Everyone has heard of Tahiti and Bora Bora, and these are both amazing places, but The Society Island chain also has so much more to offer.  There are about 12 islands in the chain spread out over 400 miles in a WNW to ESE direction.  They are mostly volcanic islands with fringing reefs, so they are in between The Marquesas and The Tuamotus in their life cycle, and geographically are the best of both worlds.  The passes in and out of the reefs are far less daunting than in the Tuamotus, but once inside, the anchorages are flat and calm, unlike The Marquesas, since the reef protects you from the swell and fetch from the ocean outside.  The volcanic islands are worn remains of once tall volcanic islands, so they aren’t quite as breathtaking as The Marquesas, but they still offer a dramatic landscape, and there are many opportunities for walking and hiking. 

The islands are roughly broken up into 2 groups: the windward islands, including Tahiti and Moorea, and the leeward islands, including Huahine and Bora Bora.  These names originate from the fact that they all lie in the trade wind belt where the winds predominantly blow east to west.
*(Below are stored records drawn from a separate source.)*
(** ** The animation loop *)

Lemma animation_run_app (inputs inputs' : list AnimationProvider.Input)
    (st : AnimationProvider.State) :
  AnimationProvider.run (inputs ++ inputs') st
  = let '(st1, emitted) := AnimationProvider.run inputs st in
    let '(st2, emitted') := AnimationProvider.run inputs' st1 in
    (st2, emitted ++ emitted').
Proof.
  revert st. induction inputs as [|input inputs IH]; intros st; simpl.
  { by destruct (AnimationProvider.run inputs' st). }
  destruct (AnimationProvider.step st input) as [st1 e1].
  rewrite IH. destruct (AnimationProvider.run inputs st1) as [st2 e2].
  destruct (AnimationProvider.run inputs' st2) as [st3 e3].
  by rewrite (assoc_L (++)).
Qed.

Lemma animation_iterator_range (inputs : list AnimationProvider.Input)
    (st : AnimationProvider.State) :
  (0 ≤ AnimationProvider.iterator st ≤ 120)%Z →
  (0 ≤ AnimationProvider.iterator (AnimationProvider.run inputs st).1
   ≤ 120)%Z.
Proof.
  revert st. induction inputs as [|input inputs IH]; intros st Hst; [done|].
  simpl. destruct (AnimationProvider.step st input) as [st1 e1] eqn:Hstep.
  specialize (IH st1). destruct (AnimationProvider.run inputs st1).
  simpl in *. apply IH.
  destruct input as [x y| |ctx w]; simpl in Hstep.
  - injection Hstep as <- _. simpl. lia.
  - injection Hstep as <- _. simpl. lia.
  - unfold AnimationProvider.frame in Hstep.
    destruct (Z.ltb_spec (AnimationProvider.iterator st) 1);
      injection Hstep as <- _; simpl; lia.
Qed.

Lemma animation_frames_drawn (frames : list (bool * bool))
    (st : AnimationProvider.State) :
  (0 ≤ AnimationProvider.iterator st)%Z →
  AnimationProvider.drawn
    (AnimationProvider.run
       ((λ f, AnimationProvider.Frame f.1 f.2) <$> frames) st).2
  = length frames `min` Z.to_nat (AnimationProvider.iterator st).
Proof.
  revert st. induction frames as [|[ctx w] frames IH]; intros st Hst; [done|].
  rewrite fmap_cons. cbn [AnimationProvider.run AnimationProvider.step fst snd].
  unfold AnimationProvider.frame.
  destruct (Z.ltb_spec (AnimationProvider.iterator st) 1) as [Hlt|Hge].
  - specialize (IH st Hst).
    destruct (AnimationProvider.run _ st) as [st' e']. simpl in *.
    rewrite IH. replace (AnimationProvider.iterator st) with 0%Z by lia.
    simpl. lia.
  - set (st1 := AnimationProvider.mkState _ _ _).
    specialize (IH st1). destruct (AnimationProvider.run _ st1) as [st' e'].
    unfold AnimationProvider.drawn in *.
    replace (Z.to_nat (AnimationProvider.iterator st))
      with (S (Z.to_nat (AnimationProvider.iterator st - 1))) by lia.
    destruct ctx, w; simpl in *; by rewrite IH by lia.
Qed.

(** X14. The animation loop stops by itself.  The frame counter stays
    between 0 and 120 whatever happens; and after a draw request (or a
    pointer move), however much happened before, of any number of frames
    that follow without another request the first 120 are drawn
    ([animationFrame:before] is emitted) and none after them. *)
Theorem animation_frames_bounded (history : list AnimationProvider.Input)
    (frames : list (bool * bool)) :
  let st := (AnimationProvider.run history AnimationProvider.initial).1 in
  let inputs := (λ f, AnimationProvider.Frame f.1 f.2) <$> frames in
  (0 ≤ AnimationProvider.iterator st ≤ 120)%Z
  ∧ AnimationProvider.drawn
      (AnimationProvider.run inputs (AnimationProvider.requestDraw st)).2
    = length frames `min` 120
  ∧ ∀ x y,
      AnimationProvider.drawn
        (AnimationProvider.run inputs
           (AnimationProvider.onPointerMove x y st)).2
      = length frames `min` 120.
Proof.
  intros st inputs. split; [by apply animation_iterator_range|].
  split; [|intros x y]; unfold inputs; by rewrite animation_frames_drawn.
Qed.

Lemma animation_pointer (inputs : list AnimationProvider.Input)
    (st : AnimationProvider.State) :
  let st' := (AnimationProvider.run inputs st).1 in
  (AnimationProvider.mouseX st', AnimationProvider.mouseY st')
  = AnimationProvider.pointer
      (AnimationProvider.mouseX st, AnimationProvider.mouseY st) inputs.
Proof.
  revert st. induction inputs as [|input inputs IH]; intros st; [done|].
  simpl. destruct (AnimationProvider.step st input) as [st1 e1] eqn:Hstep.
  specialize (IH st1). destruct (AnimationProvider.run inputs st1).
  simpl in *. rewrite IH. f_equal.
  destruct input as [x y| |ctx w]; simpl in Hstep.
  - by injection Hstep as <- _.
  - by injection Hstep as <- _.
  - unfold AnimationProvider.frame in Hstep.
    destruct (AnimationProvider.iterator st <? 1)%Z;
      by injection Hstep as <- _.
Qed.

(** X15. Every [animationFrame] event carries the position of the latest
    pointer move before its frame (the origin when the pointer has not
    moved), and follows an [animationFrame:before] of the same frame. *)
Theorem animation_frame_pointer (history : list AnimationProvider.Input)
    (ctx wrapperEl : bool) (x y : float) :
  let st := (AnimationProvider.run history AnimationProvider.initial).1 in
  let emitted :=
    (AnimationProvider.step st (AnimationProvider.Frame ctx wrapperEl)).2 in
  AnimationProvider.AnimationFrame x y ∈ emitted →
  (x, y) = AnimationProvider.pointer (0%float, 0%float) history
  ∧ emitted = [AnimationProvider.AnimationFrameBefore;
               AnimationProvider.AnimationFrame x y].
Proof.
  intros st emitted.
  pose proof (animation_pointer history AnimationProvider.initial) as Hp.
  simpl in Hp. fold st in Hp. rewrite <-Hp.
  unfold emitted. simpl. unfold AnimationProvider.frame.
  destruct (AnimationProvider.iterator st <? 1)%Z; simpl.
  { by intros ?%elem_of_nil. }
  destruct ctx, wrapperEl; simpl; rewrite ?elem_of_cons, elem_of_nil;
    intros Hin; try by destruct Hin as [?|?].
  destruct Hin as [?|[[= -> ->]|?]]; done.
Qed.

Lemma animation_frame_pointer_witness :
  (3%float, 4%float)
  = AnimationProvider.pointer (0%float, 0%float)
      [AnimationProvider.PointerMove 1 2; AnimationProvider.Frame true true;
       AnimationProvider.PointerMove 3 4]
  ∧ (AnimationProvider.step
       (AnimationProvider.run
          [AnimationProvider.PointerMove 1 2;
           AnimationProvider.Frame true true;
           AnimationProvider.PointerMove 3 4]
          AnimationProvider.initial).1
       (AnimationProvider.Frame true true)).2
    = [AnimationProvider.AnimationFrameBefore;
       AnimationProvider.AnimationFrame 3 4].
Proof.
  apply (animation_frame_pointer
           [AnimationProvider.PointerMove 1 2;
            AnimationProvider.Frame true true;
            AnimationProvider.PointerMove 3 4] true true 3 4).
  simpl. right. left.
Defined.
In all, we visited 6 of these islands in the following order: Tahiti, Moorea, Huahine, Bora Bora, Maupiti, and Maupihaa (aka Mopelia).  We skipped Raiatea and Tahaa, which are both common stops on the cruising circuit. We traded our time for stops at Maupiti and Mopelia, which are lesser visited islands, partly due to their remoteness, and partly due to the reputations of the passes, which unlike the rest of the society islands, can have a wicked current and can be dangerous at times.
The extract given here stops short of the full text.